**MATERIAL PROVIDED:**

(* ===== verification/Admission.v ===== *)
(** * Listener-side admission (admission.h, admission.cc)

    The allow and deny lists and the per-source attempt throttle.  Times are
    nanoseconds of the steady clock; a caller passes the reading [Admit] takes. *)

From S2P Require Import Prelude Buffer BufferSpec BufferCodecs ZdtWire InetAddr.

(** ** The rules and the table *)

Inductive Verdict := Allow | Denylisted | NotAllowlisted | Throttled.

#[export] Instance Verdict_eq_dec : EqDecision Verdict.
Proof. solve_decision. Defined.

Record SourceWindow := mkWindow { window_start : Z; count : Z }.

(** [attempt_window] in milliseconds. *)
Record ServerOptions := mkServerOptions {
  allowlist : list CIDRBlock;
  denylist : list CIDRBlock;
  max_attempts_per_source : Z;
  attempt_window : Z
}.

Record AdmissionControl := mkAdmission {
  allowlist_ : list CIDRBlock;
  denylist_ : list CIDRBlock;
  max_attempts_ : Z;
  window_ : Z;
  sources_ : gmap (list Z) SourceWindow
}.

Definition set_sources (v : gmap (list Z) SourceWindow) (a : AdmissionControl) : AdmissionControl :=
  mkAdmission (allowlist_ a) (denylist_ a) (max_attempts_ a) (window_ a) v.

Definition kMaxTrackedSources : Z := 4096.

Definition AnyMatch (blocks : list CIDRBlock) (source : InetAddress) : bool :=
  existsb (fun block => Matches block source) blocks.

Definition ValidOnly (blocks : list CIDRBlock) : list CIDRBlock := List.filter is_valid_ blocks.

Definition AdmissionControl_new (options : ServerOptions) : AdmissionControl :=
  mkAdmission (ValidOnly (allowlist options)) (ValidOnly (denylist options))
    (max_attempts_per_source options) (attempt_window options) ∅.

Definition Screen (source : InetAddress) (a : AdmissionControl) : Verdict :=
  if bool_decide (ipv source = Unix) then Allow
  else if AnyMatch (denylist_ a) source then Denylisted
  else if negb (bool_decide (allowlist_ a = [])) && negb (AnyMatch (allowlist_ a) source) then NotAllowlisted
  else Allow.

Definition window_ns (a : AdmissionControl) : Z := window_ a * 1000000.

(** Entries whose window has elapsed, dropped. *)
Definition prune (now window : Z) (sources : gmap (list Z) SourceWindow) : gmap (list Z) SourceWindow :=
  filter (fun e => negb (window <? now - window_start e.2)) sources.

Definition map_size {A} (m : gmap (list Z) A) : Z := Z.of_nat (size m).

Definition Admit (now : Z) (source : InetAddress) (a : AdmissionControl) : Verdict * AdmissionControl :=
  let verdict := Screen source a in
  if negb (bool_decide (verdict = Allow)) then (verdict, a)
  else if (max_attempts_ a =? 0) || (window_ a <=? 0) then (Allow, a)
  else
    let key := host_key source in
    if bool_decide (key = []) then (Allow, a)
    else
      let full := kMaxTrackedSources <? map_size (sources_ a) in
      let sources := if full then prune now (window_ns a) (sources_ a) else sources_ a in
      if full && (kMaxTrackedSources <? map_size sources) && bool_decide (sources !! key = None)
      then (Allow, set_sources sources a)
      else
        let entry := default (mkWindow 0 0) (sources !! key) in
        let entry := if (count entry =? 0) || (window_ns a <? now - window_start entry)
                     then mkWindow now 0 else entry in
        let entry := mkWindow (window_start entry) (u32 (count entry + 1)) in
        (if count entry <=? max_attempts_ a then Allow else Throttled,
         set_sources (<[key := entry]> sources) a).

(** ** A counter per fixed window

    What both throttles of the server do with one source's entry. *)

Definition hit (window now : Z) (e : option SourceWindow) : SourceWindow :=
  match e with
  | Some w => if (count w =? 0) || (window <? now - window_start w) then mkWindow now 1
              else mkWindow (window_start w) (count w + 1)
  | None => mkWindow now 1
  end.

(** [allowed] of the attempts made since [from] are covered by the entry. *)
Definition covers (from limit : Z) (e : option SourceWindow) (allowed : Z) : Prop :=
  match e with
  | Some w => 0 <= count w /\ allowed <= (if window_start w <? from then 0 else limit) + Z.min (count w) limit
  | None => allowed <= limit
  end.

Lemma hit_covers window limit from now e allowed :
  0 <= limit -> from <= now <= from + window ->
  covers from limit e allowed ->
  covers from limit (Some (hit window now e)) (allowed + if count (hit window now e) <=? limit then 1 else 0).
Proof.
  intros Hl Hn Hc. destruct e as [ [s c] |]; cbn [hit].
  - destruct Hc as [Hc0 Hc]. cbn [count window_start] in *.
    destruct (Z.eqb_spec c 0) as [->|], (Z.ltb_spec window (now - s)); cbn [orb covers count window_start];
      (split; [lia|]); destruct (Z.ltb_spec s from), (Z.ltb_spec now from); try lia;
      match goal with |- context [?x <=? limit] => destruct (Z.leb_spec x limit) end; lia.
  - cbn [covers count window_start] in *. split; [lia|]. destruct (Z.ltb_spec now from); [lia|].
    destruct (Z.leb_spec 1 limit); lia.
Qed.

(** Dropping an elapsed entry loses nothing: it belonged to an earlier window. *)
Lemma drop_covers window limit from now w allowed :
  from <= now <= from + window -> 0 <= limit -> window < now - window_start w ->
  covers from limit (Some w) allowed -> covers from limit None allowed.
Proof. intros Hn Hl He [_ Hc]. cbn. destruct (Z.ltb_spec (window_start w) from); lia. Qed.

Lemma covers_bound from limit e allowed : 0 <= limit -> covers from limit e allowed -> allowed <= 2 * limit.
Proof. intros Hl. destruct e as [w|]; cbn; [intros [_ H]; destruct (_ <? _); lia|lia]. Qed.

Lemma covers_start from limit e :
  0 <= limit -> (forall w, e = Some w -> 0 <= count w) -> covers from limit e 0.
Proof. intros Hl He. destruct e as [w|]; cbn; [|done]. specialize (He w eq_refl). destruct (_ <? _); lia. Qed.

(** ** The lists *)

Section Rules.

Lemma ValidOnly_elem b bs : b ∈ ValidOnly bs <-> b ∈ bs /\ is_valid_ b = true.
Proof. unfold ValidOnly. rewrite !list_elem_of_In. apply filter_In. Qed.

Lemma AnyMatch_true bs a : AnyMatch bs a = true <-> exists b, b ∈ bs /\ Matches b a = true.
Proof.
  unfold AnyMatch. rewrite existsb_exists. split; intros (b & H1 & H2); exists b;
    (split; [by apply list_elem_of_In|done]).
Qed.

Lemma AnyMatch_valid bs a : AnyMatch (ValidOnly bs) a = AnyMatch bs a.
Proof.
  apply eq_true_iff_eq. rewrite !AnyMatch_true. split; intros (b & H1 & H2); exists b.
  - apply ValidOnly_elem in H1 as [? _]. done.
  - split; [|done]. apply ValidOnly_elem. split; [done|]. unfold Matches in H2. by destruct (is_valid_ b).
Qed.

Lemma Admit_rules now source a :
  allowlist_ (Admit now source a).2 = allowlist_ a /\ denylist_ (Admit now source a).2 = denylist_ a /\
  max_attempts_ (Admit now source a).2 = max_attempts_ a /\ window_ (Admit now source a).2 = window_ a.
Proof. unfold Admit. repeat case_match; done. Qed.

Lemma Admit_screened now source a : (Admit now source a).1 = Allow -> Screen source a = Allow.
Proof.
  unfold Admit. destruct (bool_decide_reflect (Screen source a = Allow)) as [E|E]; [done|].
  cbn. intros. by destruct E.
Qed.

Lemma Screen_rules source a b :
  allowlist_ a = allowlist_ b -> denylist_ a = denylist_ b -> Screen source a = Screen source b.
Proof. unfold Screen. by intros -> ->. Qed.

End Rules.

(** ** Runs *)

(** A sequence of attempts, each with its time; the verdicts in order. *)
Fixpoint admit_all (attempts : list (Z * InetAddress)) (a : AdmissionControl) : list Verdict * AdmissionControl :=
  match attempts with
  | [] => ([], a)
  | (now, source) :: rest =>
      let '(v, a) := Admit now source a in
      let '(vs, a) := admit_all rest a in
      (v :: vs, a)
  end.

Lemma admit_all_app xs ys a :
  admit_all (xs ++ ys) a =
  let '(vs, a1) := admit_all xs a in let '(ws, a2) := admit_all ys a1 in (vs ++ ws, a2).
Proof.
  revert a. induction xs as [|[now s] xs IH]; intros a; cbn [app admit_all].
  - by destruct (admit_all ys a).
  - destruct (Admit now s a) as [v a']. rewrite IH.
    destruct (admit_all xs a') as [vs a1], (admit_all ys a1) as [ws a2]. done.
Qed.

* * *

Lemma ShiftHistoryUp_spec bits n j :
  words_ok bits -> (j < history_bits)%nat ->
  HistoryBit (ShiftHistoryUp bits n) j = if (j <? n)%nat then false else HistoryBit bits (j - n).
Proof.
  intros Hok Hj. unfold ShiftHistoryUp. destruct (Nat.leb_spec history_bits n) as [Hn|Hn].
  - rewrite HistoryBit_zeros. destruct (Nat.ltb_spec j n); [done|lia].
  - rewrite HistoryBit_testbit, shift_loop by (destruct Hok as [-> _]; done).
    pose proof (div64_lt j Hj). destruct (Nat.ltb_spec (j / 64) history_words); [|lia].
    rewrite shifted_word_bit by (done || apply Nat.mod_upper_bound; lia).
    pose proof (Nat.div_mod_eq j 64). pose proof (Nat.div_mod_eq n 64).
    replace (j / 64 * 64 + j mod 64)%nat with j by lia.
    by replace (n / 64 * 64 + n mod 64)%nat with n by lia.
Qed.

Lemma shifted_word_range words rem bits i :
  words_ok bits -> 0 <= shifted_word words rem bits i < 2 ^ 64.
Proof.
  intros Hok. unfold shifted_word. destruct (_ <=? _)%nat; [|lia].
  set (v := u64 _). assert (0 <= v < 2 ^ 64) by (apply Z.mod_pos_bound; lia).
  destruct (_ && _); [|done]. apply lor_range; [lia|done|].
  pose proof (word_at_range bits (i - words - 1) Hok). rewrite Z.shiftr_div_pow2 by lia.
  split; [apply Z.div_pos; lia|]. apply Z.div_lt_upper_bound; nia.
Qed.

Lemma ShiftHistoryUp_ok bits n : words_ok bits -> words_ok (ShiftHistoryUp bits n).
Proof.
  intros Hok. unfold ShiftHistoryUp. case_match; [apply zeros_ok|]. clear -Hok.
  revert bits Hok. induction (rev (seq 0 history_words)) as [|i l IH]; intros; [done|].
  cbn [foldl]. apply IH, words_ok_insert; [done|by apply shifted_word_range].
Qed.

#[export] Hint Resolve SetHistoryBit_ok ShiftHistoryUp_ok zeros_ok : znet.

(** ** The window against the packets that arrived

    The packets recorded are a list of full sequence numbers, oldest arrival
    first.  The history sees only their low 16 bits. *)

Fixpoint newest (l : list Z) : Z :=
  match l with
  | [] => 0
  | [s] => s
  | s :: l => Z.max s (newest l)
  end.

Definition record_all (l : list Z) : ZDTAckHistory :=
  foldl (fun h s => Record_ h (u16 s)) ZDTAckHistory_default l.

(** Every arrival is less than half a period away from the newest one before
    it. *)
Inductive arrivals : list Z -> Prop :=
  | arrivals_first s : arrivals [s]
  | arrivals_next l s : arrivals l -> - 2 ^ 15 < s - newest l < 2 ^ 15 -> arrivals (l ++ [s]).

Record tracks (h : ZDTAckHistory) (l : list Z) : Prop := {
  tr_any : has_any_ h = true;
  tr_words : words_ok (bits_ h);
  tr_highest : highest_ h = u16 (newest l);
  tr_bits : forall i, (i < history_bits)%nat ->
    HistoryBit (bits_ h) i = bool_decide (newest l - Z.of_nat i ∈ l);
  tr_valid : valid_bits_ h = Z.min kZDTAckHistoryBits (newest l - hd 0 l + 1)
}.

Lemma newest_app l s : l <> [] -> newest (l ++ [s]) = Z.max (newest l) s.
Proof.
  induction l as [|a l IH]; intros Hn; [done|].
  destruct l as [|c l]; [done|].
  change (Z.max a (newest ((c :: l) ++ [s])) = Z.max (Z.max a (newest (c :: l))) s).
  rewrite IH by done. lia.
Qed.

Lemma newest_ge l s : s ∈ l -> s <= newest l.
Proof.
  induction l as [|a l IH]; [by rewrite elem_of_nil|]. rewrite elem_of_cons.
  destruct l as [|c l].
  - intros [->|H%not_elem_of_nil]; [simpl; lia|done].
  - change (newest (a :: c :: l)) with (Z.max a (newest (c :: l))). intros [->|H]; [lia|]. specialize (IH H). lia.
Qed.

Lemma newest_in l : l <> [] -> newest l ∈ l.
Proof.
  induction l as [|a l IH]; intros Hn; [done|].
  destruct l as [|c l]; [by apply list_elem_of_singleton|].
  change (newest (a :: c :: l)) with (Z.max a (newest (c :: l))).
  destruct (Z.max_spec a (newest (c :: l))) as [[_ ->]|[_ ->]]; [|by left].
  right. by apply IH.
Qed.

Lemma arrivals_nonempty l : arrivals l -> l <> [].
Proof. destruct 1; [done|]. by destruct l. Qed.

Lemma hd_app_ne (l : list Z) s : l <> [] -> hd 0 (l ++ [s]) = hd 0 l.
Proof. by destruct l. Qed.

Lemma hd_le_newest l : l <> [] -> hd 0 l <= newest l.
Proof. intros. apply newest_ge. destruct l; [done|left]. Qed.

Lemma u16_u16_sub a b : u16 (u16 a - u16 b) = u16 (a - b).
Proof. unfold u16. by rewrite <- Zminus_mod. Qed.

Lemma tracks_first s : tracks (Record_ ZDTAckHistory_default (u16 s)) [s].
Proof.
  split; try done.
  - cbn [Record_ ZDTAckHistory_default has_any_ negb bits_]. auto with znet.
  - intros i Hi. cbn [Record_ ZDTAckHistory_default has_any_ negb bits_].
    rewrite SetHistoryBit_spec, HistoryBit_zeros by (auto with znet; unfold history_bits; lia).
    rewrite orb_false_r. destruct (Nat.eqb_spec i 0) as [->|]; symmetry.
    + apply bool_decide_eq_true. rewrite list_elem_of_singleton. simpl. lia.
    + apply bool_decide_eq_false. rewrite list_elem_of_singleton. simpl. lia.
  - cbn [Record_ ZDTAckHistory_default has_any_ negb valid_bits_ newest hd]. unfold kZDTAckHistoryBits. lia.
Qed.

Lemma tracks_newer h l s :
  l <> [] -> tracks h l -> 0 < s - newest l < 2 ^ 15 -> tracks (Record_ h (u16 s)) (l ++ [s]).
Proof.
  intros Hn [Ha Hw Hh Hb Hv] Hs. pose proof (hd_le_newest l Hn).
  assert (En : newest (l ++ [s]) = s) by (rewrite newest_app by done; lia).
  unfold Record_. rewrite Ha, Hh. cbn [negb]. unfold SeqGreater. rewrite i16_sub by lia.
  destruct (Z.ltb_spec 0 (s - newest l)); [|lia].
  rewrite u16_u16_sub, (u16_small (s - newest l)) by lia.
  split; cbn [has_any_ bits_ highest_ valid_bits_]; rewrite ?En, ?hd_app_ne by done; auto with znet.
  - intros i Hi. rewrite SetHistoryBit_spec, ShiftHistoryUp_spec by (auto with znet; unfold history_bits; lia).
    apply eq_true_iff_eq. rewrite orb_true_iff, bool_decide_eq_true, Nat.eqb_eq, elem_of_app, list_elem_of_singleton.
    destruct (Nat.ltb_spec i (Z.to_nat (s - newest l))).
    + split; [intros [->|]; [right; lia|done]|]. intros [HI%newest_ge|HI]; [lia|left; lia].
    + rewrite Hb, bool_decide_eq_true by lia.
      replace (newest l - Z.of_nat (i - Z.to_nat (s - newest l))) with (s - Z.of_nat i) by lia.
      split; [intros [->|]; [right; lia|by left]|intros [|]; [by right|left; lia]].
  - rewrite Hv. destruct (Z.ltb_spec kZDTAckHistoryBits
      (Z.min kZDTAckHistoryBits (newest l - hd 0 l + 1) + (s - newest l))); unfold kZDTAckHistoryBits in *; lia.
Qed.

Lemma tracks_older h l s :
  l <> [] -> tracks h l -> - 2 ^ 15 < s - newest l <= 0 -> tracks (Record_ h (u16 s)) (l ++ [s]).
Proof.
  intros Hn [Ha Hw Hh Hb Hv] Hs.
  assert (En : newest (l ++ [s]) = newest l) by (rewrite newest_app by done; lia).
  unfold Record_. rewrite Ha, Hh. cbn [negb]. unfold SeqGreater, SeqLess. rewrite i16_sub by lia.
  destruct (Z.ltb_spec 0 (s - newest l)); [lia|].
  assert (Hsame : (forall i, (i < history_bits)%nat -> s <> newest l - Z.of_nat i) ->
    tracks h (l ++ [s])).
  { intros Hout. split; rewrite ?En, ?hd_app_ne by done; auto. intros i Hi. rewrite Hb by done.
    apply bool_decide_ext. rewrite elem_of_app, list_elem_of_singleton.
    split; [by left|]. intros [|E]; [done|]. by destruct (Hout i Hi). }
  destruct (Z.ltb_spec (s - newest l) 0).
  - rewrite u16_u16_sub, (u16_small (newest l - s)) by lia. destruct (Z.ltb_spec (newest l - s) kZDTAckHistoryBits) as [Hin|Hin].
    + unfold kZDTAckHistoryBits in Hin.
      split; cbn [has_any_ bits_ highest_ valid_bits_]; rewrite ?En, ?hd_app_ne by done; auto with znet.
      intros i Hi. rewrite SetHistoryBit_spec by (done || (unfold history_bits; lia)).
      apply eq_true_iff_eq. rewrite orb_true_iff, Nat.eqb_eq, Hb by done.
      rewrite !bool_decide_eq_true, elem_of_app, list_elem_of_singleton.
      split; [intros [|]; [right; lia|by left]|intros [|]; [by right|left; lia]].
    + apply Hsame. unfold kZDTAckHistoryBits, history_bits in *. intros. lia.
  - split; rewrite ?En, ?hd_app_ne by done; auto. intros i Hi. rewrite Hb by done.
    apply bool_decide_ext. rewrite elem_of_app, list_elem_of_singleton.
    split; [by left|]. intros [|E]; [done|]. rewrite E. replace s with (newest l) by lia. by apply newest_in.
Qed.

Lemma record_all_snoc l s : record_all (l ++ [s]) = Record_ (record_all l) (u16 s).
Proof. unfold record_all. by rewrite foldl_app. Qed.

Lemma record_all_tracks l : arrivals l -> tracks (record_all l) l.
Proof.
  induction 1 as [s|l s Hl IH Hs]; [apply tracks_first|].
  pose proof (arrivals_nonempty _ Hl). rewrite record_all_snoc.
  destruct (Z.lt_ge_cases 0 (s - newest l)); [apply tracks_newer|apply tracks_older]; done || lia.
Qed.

==

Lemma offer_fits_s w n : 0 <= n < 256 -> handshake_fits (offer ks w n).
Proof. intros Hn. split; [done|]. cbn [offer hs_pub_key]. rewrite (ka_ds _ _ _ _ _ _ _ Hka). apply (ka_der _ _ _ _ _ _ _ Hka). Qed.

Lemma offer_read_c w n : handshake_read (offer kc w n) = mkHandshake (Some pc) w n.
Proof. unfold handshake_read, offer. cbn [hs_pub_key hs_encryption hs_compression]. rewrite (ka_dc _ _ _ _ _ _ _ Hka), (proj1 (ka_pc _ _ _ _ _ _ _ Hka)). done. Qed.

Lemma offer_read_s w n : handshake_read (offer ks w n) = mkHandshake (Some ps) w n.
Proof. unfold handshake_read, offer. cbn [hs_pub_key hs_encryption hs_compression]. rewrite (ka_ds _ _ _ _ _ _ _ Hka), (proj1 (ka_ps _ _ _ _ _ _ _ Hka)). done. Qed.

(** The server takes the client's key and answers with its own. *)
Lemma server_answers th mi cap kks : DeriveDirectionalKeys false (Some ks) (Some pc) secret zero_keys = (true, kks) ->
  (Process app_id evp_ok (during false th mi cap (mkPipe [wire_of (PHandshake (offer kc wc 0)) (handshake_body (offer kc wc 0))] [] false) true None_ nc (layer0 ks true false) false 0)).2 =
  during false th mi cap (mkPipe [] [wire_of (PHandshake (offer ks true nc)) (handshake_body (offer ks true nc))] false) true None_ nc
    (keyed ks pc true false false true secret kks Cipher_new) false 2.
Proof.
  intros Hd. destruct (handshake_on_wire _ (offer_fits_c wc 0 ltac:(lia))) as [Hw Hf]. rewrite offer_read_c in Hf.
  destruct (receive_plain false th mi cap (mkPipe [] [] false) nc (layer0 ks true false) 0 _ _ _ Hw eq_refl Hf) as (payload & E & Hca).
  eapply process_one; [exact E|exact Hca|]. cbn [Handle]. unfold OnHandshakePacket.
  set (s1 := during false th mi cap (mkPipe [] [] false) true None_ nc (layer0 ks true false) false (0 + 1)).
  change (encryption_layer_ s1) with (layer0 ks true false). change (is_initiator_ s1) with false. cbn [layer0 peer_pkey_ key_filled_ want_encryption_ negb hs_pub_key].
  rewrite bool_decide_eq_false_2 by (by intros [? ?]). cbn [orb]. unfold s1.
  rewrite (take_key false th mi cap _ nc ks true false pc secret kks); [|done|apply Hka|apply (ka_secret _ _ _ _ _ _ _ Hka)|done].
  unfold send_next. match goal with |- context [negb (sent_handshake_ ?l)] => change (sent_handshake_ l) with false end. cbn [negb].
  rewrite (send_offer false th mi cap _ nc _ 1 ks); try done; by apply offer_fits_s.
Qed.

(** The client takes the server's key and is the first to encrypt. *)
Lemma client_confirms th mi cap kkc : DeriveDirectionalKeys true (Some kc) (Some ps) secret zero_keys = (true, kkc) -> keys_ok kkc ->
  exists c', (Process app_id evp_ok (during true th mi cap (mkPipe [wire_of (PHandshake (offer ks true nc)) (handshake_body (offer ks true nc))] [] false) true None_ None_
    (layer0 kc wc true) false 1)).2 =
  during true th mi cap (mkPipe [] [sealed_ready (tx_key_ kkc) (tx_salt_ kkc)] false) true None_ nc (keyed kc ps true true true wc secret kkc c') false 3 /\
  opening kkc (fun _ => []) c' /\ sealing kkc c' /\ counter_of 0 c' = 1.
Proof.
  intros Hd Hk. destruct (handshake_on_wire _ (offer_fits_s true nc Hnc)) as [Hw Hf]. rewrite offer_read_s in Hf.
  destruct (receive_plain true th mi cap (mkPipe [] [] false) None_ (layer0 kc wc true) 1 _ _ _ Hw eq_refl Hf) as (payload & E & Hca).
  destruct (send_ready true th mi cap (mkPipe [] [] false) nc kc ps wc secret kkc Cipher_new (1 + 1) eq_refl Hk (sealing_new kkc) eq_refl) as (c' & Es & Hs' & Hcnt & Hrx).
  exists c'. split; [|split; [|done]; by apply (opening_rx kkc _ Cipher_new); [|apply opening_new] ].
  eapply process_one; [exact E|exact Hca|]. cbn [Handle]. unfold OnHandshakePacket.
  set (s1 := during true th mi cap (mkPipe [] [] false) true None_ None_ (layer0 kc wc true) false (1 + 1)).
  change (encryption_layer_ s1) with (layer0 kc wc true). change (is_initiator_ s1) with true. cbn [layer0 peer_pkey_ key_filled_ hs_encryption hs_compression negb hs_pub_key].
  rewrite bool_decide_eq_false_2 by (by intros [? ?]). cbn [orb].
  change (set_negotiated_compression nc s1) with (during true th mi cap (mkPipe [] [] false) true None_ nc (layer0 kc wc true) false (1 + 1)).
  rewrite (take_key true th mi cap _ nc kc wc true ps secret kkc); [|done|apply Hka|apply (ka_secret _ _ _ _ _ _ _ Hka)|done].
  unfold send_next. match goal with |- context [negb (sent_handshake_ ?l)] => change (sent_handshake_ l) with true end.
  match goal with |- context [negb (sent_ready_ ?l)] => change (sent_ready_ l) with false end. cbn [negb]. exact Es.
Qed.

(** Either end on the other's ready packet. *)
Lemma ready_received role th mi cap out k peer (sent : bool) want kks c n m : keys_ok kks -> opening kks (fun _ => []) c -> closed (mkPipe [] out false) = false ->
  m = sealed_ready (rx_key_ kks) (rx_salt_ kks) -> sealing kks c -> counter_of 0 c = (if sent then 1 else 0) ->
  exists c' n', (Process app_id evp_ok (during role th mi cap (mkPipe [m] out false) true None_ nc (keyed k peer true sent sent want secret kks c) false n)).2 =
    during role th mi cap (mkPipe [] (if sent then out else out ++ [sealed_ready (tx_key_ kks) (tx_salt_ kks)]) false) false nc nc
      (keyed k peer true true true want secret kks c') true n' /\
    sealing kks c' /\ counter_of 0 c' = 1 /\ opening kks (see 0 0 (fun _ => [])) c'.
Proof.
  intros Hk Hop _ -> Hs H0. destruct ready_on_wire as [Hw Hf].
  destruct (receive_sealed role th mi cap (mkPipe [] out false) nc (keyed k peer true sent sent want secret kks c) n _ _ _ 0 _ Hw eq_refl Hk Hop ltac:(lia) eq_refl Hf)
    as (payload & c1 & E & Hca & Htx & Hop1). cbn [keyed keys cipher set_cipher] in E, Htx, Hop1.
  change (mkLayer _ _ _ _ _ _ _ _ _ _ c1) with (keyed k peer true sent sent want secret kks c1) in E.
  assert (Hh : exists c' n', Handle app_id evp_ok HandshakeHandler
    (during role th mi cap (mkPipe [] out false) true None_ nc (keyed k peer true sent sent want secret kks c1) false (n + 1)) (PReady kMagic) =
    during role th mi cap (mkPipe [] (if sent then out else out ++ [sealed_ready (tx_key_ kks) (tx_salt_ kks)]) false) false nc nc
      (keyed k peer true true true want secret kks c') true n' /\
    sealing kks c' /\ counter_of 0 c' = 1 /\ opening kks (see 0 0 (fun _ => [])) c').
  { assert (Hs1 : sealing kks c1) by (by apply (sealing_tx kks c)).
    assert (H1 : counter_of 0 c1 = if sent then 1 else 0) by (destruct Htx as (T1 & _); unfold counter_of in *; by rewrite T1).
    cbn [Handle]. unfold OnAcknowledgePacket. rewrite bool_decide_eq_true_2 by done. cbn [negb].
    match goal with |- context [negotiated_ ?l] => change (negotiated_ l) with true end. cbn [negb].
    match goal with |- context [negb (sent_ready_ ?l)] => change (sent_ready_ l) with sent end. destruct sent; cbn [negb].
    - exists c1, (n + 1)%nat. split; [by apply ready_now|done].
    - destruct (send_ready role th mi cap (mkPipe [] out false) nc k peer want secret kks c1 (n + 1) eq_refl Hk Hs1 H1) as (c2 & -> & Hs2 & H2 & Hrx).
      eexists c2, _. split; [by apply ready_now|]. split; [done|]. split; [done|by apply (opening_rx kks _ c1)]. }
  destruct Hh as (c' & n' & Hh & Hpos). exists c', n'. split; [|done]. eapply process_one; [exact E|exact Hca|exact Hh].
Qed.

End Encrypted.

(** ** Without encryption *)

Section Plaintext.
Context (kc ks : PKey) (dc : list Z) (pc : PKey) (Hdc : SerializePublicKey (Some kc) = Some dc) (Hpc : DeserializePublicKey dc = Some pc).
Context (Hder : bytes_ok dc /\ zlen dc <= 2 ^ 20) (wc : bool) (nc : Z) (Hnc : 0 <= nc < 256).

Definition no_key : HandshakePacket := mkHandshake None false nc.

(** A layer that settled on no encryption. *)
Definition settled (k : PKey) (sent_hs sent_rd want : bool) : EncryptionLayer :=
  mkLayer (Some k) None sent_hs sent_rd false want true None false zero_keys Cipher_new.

**WHAT THIS TASK INVOLVES:** Your answer should be the lines of the listing above between the line holding "- change (newest" and the line holding "rewrite SetHistoryBit_spec, HistoryBit_zeros", inclusive, restated word for word and alone.

**SOLUTION TO THIS EXERCISE:**
  - change (newest (a :: c :: l)) with (Z.max a (newest (c :: l))). intros [->|H]; [lia|]. specialize (IH H). lia.
Qed.

Lemma newest_in l : l <> [] -> newest l ∈ l.
Proof.
  induction l as [|a l IH]; intros Hn; [done|].
  destruct l as [|c l]; [by apply list_elem_of_singleton|].
  change (newest (a :: c :: l)) with (Z.max a (newest (c :: l))).
  destruct (Z.max_spec a (newest (c :: l))) as [[_ ->]|[_ ->]]; [|by left].
  right. by apply IH.
Qed.

Lemma arrivals_nonempty l : arrivals l -> l <> [].
Proof. destruct 1; [done|]. by destruct l. Qed.

Lemma hd_app_ne (l : list Z) s : l <> [] -> hd 0 (l ++ [s]) = hd 0 l.
Proof. by destruct l. Qed.

Lemma hd_le_newest l : l <> [] -> hd 0 l <= newest l.
Proof. intros. apply newest_ge. destruct l; [done|left]. Qed.

Lemma u16_u16_sub a b : u16 (u16 a - u16 b) = u16 (a - b).
Proof. unfold u16. by rewrite <- Zminus_mod. Qed.

Lemma tracks_first s : tracks (Record_ ZDTAckHistory_default (u16 s)) [s].
Proof.
  split; try done.
  - cbn [Record_ ZDTAckHistory_default has_any_ negb bits_]. auto with znet.
  - intros i Hi. cbn [Record_ ZDTAckHistory_default has_any_ negb bits_].
    rewrite SetHistoryBit_spec, HistoryBit_zeros by (auto with znet; unfold history_bits; lia).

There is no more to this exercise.